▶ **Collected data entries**
========

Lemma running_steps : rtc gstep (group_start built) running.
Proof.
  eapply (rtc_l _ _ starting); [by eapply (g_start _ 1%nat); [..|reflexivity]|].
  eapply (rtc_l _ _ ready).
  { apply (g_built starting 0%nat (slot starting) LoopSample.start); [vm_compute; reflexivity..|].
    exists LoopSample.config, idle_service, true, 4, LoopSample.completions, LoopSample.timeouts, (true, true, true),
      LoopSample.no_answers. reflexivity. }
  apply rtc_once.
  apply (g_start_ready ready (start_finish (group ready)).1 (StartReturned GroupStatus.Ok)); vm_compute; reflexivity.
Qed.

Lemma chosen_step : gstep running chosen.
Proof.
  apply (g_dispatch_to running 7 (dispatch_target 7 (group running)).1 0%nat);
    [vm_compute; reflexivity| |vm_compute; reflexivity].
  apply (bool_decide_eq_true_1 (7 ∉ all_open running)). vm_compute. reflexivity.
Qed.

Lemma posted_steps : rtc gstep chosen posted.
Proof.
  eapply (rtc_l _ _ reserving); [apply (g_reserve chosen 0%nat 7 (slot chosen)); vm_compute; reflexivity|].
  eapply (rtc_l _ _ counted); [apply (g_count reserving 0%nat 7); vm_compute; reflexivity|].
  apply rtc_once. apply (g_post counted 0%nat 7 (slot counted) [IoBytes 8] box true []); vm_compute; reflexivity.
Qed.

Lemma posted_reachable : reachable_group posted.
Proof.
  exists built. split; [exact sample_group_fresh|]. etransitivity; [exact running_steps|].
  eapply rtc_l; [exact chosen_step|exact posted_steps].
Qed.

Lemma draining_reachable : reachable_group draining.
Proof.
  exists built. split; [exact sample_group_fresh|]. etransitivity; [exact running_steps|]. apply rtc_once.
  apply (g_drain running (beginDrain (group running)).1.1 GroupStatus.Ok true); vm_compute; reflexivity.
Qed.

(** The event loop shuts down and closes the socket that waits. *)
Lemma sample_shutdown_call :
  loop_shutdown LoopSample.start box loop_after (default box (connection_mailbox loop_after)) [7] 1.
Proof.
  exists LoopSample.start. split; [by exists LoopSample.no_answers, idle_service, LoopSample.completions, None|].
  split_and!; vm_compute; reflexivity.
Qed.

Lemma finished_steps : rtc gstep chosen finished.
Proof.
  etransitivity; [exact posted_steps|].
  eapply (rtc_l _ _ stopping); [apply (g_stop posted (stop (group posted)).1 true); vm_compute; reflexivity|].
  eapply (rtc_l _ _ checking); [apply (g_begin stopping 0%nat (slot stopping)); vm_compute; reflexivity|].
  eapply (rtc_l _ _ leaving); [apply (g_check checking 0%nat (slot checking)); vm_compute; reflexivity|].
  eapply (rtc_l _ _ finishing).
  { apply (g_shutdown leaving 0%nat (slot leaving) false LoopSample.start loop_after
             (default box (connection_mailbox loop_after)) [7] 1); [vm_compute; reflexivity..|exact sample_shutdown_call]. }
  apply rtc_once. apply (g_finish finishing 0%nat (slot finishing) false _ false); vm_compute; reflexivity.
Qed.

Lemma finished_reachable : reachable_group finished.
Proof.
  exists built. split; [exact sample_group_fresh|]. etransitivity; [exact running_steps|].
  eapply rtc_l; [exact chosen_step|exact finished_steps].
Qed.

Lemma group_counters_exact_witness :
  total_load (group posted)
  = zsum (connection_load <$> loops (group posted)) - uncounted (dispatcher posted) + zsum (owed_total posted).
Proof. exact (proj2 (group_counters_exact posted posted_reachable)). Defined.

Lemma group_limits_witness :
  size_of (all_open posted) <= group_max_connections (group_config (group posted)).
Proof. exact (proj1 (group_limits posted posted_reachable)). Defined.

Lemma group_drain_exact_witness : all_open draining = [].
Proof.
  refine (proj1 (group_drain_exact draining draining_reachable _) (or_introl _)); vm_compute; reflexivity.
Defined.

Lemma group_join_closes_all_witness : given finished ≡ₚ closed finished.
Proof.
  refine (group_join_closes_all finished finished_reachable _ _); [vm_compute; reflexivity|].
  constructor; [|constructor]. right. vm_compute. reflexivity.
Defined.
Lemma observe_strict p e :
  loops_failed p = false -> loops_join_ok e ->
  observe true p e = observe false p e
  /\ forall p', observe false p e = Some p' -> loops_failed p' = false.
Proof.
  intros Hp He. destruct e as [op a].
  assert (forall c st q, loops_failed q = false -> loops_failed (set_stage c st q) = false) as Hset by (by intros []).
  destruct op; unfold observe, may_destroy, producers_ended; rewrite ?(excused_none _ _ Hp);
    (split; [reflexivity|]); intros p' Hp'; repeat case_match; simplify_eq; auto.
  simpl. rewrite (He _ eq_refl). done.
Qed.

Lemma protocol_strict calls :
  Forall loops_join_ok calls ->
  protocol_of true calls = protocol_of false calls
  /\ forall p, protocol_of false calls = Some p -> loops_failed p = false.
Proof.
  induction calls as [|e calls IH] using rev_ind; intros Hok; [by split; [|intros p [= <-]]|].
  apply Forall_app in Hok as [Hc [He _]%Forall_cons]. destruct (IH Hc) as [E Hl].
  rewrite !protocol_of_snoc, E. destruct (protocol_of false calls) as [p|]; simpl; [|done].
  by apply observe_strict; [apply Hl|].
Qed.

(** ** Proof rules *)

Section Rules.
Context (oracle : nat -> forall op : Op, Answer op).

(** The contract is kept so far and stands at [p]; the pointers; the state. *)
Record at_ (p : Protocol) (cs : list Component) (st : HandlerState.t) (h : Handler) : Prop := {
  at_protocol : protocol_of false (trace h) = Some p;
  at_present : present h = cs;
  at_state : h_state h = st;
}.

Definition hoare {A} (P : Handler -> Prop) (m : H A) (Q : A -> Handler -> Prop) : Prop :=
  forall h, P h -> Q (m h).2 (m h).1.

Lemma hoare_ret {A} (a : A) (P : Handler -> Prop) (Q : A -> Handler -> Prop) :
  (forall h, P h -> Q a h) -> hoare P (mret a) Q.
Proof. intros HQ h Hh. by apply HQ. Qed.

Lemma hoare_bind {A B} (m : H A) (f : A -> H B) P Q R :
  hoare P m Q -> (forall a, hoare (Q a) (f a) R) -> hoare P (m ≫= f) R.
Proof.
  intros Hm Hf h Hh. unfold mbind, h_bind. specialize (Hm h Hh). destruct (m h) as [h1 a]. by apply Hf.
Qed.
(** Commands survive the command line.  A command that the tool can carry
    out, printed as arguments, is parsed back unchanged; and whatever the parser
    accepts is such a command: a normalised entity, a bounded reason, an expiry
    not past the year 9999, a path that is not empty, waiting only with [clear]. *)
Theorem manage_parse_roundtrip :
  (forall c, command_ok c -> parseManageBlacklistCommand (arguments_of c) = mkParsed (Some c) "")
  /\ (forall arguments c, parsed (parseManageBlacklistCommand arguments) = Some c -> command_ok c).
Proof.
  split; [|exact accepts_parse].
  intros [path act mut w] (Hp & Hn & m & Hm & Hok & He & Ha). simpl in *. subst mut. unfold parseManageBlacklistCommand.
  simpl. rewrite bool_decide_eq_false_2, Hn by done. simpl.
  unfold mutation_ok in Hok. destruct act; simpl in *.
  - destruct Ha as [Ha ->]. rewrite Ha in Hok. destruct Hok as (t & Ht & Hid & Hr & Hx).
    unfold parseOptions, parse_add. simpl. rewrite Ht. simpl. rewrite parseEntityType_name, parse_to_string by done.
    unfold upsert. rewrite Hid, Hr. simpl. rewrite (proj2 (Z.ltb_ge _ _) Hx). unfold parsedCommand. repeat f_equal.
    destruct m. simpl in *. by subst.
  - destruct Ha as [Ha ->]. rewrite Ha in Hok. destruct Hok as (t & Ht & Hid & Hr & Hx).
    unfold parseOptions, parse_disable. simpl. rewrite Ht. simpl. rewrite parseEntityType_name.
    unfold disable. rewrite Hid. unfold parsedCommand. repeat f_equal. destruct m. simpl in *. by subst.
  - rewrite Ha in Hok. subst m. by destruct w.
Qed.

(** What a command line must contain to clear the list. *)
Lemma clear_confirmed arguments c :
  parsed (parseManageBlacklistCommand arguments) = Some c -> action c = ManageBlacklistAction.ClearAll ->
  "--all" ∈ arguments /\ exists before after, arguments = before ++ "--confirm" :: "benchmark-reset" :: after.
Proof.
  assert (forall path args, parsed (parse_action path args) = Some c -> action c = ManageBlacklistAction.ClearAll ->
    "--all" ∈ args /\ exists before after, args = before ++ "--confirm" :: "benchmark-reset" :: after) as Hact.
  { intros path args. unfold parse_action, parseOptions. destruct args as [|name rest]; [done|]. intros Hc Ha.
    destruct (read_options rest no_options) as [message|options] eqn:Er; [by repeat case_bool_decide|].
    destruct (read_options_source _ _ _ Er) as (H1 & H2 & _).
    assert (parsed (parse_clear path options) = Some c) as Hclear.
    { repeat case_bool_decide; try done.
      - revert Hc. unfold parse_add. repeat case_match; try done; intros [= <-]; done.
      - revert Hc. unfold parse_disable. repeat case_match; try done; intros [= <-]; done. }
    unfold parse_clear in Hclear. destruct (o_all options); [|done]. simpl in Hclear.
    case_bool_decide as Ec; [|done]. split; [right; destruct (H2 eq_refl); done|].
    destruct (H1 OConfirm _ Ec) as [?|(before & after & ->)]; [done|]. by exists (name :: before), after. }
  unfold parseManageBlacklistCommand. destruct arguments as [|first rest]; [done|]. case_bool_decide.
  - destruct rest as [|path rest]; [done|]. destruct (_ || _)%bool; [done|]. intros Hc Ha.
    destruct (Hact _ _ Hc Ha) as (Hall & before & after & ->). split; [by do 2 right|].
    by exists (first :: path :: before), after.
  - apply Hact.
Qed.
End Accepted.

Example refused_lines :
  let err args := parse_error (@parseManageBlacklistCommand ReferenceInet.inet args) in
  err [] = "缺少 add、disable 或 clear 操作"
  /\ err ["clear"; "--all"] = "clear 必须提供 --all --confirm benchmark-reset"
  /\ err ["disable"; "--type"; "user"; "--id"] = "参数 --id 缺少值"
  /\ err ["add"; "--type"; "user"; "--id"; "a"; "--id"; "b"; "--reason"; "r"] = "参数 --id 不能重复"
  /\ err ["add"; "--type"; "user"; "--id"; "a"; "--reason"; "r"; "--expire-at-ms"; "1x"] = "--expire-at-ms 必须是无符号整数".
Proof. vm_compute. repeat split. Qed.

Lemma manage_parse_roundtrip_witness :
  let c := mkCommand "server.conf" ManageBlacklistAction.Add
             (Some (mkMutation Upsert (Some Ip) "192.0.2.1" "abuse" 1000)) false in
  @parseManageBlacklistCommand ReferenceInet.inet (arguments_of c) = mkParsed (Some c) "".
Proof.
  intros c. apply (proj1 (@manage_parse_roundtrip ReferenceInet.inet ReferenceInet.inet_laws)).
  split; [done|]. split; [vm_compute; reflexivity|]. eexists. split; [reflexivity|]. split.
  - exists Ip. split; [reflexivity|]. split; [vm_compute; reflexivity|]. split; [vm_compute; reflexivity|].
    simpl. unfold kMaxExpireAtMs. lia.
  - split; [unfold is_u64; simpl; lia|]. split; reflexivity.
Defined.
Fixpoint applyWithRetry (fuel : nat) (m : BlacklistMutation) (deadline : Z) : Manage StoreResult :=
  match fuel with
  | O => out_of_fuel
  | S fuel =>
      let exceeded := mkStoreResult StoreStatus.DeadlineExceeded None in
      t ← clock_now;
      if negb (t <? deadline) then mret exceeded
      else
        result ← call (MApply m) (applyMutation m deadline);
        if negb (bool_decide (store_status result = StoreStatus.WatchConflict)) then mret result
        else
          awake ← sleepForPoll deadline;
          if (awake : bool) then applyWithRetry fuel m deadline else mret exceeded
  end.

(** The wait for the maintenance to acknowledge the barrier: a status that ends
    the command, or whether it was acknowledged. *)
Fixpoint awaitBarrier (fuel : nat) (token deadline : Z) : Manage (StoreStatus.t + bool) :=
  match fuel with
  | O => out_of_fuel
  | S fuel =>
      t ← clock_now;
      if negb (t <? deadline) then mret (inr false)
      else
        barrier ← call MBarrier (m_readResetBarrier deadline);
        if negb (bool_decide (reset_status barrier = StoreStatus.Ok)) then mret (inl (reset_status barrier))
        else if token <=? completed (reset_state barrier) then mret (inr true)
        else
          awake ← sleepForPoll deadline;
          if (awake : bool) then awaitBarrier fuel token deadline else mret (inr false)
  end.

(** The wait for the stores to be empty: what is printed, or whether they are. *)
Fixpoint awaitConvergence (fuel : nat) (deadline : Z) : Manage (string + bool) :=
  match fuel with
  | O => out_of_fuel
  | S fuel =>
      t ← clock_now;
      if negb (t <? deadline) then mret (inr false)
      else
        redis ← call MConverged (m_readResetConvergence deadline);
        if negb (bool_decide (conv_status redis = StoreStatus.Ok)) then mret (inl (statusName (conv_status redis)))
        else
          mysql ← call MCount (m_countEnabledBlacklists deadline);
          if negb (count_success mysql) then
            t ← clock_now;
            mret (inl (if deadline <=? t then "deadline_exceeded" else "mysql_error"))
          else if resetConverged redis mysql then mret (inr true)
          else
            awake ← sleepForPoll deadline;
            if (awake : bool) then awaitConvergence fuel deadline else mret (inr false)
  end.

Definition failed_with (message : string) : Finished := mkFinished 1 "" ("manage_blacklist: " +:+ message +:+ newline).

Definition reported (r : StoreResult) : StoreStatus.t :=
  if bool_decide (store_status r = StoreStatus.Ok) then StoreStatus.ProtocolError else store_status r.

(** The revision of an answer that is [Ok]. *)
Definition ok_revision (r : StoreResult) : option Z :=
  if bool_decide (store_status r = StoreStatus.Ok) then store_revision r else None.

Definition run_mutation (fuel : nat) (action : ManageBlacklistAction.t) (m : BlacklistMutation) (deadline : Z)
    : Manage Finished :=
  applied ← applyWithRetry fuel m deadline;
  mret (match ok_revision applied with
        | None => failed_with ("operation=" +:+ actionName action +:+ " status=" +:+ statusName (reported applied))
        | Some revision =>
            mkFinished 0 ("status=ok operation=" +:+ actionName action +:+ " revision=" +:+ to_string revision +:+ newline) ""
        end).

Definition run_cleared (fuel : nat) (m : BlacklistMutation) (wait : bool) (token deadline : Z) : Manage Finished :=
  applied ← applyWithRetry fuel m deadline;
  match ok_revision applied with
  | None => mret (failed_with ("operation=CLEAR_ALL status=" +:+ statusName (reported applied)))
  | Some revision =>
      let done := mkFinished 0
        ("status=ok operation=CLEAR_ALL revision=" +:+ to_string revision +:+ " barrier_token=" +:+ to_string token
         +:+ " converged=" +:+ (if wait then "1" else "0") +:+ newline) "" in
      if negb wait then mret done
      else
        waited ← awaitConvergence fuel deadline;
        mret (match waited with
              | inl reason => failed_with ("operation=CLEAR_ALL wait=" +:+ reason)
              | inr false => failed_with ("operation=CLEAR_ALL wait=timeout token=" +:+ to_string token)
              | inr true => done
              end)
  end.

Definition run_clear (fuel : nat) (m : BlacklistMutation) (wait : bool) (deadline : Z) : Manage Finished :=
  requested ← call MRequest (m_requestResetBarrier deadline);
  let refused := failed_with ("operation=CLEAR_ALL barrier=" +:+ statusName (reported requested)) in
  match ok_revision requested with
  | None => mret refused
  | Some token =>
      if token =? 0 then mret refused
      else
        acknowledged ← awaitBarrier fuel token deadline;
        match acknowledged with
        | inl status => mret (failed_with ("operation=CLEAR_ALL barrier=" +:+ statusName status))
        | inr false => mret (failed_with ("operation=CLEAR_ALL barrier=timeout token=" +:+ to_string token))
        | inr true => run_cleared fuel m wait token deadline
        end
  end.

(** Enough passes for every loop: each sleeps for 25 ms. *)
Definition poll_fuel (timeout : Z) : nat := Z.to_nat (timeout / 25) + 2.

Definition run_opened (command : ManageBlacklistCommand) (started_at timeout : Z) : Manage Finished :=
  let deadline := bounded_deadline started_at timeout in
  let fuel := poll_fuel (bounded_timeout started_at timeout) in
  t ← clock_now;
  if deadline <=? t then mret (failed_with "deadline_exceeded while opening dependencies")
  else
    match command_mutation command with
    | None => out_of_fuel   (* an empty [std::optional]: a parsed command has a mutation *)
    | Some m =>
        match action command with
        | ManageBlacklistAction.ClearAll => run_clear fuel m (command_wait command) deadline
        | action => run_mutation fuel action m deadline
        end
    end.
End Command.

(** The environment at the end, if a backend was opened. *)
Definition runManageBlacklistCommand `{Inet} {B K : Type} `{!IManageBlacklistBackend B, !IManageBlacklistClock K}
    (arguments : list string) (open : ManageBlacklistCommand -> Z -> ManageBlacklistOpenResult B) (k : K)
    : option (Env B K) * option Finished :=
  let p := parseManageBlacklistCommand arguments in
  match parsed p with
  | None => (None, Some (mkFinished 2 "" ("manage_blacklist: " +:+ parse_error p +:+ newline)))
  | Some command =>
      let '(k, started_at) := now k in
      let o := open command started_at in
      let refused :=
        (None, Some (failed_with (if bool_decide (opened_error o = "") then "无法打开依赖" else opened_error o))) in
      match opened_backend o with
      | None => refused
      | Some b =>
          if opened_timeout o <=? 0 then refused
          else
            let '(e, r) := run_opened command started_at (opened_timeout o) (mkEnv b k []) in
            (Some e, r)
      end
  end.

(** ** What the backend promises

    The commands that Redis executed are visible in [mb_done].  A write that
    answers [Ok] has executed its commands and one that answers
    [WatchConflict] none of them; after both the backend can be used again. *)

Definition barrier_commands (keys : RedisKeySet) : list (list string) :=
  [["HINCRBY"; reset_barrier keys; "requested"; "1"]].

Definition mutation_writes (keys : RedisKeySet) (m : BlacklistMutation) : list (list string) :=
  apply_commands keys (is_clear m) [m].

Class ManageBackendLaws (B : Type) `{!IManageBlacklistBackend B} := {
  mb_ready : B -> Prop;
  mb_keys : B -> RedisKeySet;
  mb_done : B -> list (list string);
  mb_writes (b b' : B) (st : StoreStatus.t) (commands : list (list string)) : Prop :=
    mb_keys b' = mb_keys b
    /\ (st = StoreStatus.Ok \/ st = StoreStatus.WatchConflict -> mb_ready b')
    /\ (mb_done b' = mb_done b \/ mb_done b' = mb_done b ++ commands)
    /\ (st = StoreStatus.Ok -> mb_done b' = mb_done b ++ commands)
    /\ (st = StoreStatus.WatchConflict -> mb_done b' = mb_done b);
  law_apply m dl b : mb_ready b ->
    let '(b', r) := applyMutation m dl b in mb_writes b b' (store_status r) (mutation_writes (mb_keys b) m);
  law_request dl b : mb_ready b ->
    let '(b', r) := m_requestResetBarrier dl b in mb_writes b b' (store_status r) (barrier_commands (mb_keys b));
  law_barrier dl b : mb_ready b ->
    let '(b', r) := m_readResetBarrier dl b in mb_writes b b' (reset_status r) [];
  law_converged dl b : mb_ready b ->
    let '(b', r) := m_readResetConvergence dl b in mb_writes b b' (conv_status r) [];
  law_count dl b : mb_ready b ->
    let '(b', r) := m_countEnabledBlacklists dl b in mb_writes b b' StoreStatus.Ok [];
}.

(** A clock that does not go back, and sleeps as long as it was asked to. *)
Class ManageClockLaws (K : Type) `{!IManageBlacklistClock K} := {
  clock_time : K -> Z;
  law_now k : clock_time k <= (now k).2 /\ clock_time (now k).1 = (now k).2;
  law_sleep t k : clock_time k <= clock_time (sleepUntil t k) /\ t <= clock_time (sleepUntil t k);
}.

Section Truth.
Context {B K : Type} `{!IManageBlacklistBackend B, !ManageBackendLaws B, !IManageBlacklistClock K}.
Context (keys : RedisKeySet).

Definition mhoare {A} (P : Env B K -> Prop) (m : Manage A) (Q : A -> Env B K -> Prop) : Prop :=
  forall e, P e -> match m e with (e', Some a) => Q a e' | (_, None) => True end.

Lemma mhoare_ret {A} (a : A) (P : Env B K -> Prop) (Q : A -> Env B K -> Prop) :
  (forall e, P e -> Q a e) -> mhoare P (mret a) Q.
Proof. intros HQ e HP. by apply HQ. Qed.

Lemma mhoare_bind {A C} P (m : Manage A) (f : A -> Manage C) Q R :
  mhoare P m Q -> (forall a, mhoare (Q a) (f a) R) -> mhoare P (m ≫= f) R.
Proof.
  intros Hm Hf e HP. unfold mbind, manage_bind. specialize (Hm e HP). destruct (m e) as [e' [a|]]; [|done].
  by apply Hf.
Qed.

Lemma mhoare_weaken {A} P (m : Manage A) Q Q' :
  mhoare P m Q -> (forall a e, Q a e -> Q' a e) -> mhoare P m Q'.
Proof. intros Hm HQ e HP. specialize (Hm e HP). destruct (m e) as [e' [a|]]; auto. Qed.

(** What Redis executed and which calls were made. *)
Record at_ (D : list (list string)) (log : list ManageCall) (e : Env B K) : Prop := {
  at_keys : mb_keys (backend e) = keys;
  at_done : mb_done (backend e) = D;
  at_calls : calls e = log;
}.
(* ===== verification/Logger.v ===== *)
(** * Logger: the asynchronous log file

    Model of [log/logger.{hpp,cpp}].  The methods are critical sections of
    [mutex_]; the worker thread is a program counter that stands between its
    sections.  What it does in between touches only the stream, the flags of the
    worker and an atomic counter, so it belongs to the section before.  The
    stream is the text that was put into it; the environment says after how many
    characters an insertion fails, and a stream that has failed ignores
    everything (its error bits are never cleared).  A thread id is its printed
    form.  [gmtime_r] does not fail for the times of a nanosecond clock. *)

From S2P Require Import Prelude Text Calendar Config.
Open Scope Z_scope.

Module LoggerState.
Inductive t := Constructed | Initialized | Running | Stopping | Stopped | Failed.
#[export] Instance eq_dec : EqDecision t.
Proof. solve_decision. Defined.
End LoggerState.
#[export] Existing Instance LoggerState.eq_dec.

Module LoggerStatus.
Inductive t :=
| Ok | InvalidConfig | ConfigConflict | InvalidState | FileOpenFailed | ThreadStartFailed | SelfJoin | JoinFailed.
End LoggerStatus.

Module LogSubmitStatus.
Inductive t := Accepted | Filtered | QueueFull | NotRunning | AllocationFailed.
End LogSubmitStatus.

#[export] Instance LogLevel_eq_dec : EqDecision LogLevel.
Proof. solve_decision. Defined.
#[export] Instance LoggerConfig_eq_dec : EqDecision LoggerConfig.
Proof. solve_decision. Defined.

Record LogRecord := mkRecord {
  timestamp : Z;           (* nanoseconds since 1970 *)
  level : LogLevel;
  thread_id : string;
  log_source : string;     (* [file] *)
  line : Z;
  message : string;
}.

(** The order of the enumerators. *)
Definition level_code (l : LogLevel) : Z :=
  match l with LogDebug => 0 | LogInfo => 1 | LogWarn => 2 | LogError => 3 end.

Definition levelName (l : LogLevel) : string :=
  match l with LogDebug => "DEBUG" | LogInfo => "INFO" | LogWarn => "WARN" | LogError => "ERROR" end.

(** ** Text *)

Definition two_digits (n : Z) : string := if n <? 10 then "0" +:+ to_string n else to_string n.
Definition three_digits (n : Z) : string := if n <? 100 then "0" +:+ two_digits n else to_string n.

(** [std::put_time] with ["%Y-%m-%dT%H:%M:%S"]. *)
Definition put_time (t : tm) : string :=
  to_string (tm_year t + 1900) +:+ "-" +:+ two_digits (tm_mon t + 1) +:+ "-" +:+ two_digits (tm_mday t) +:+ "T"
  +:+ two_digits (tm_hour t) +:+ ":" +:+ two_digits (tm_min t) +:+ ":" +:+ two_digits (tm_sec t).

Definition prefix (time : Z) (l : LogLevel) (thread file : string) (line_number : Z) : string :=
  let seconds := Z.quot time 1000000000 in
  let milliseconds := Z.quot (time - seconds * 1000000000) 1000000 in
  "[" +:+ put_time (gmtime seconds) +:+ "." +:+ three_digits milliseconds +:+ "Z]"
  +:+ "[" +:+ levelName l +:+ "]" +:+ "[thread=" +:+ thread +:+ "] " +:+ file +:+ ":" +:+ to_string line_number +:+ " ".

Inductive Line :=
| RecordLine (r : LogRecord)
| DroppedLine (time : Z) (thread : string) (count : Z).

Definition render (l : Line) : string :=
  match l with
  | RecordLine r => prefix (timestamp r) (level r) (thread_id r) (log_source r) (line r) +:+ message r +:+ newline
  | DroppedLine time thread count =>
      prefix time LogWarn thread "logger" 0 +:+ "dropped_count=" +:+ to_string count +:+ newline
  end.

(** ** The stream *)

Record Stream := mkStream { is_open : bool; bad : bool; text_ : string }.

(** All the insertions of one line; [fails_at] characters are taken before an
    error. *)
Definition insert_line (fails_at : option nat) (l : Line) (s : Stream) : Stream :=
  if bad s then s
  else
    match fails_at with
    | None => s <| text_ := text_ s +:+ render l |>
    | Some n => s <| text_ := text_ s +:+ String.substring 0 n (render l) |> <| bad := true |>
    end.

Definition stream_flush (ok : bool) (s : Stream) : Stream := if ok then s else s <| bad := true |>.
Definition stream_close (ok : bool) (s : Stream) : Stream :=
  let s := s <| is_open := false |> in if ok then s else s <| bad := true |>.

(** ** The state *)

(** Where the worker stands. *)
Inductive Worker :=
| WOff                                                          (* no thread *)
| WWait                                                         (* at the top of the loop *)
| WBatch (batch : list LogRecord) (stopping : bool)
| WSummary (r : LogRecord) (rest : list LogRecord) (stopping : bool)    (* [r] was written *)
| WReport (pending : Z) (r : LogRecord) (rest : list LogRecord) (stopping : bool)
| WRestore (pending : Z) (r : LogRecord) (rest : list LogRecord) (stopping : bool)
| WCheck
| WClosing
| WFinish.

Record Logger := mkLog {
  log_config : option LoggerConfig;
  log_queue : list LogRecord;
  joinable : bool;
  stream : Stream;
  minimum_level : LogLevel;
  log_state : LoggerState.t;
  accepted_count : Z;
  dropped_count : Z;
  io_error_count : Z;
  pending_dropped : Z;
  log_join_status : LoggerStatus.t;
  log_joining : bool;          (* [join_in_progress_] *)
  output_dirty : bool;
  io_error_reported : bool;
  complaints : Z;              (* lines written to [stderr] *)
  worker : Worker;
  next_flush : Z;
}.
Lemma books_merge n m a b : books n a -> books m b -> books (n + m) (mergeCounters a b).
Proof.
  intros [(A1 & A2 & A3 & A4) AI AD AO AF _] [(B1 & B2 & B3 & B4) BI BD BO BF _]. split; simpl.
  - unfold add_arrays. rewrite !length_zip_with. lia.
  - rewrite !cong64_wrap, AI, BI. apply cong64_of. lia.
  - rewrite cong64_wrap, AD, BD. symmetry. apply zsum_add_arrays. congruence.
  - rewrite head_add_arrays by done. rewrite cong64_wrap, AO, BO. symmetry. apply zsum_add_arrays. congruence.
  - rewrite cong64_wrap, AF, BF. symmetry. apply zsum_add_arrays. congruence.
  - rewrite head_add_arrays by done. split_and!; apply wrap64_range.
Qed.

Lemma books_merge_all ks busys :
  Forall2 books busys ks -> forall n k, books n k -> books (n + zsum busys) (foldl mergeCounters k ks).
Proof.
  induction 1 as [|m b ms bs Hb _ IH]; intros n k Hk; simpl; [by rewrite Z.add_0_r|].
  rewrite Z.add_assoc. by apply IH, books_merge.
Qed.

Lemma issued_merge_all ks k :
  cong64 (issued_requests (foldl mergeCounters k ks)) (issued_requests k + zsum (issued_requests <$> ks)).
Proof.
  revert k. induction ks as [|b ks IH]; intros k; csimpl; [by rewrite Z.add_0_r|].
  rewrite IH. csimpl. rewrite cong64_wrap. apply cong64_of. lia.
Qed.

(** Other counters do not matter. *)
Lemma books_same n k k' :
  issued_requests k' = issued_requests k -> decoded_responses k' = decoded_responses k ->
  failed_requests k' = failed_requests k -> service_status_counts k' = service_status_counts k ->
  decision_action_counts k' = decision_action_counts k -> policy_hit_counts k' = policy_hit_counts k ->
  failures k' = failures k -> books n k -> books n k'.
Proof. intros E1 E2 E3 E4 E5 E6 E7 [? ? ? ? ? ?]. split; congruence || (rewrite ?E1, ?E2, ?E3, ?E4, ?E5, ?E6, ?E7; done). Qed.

========

Given the records above, restate word for word only the lines starting at the one with "law_sleep t k" and ending at the one with "[mutex_]; the worker".

  law_sleep t k : clock_time k <= clock_time (sleepUntil t k) /\ t <= clock_time (sleepUntil t k);
}.

Section Truth.
Context {B K : Type} `{!IManageBlacklistBackend B, !ManageBackendLaws B, !IManageBlacklistClock K}.
Context (keys : RedisKeySet).

Definition mhoare {A} (P : Env B K -> Prop) (m : Manage A) (Q : A -> Env B K -> Prop) : Prop :=
  forall e, P e -> match m e with (e', Some a) => Q a e' | (_, None) => True end.

Lemma mhoare_ret {A} (a : A) (P : Env B K -> Prop) (Q : A -> Env B K -> Prop) :
  (forall e, P e -> Q a e) -> mhoare P (mret a) Q.
Proof. intros HQ e HP. by apply HQ. Qed.

Lemma mhoare_bind {A C} P (m : Manage A) (f : A -> Manage C) Q R :
  mhoare P m Q -> (forall a, mhoare (Q a) (f a) R) -> mhoare P (m ≫= f) R.
Proof.
  intros Hm Hf e HP. unfold mbind, manage_bind. specialize (Hm e HP). destruct (m e) as [e' [a|]]; [|done].
  by apply Hf.
Qed.

Lemma mhoare_weaken {A} P (m : Manage A) Q Q' :
  mhoare P m Q -> (forall a e, Q a e -> Q' a e) -> mhoare P m Q'.
Proof. intros Hm HQ e HP. specialize (Hm e HP). destruct (m e) as [e' [a|]]; auto. Qed.

(** What Redis executed and which calls were made. *)
Record at_ (D : list (list string)) (log : list ManageCall) (e : Env B K) : Prop := {
  at_keys : mb_keys (backend e) = keys;
  at_done : mb_done (backend e) = D;
  at_calls : calls e = log;
}.
(* ===== verification/Logger.v ===== *)
(** * Logger: the asynchronous log file

    Model of [log/logger.{hpp,cpp}].  The methods are critical sections of
    [mutex_]; the worker thread is a program counter that stands between its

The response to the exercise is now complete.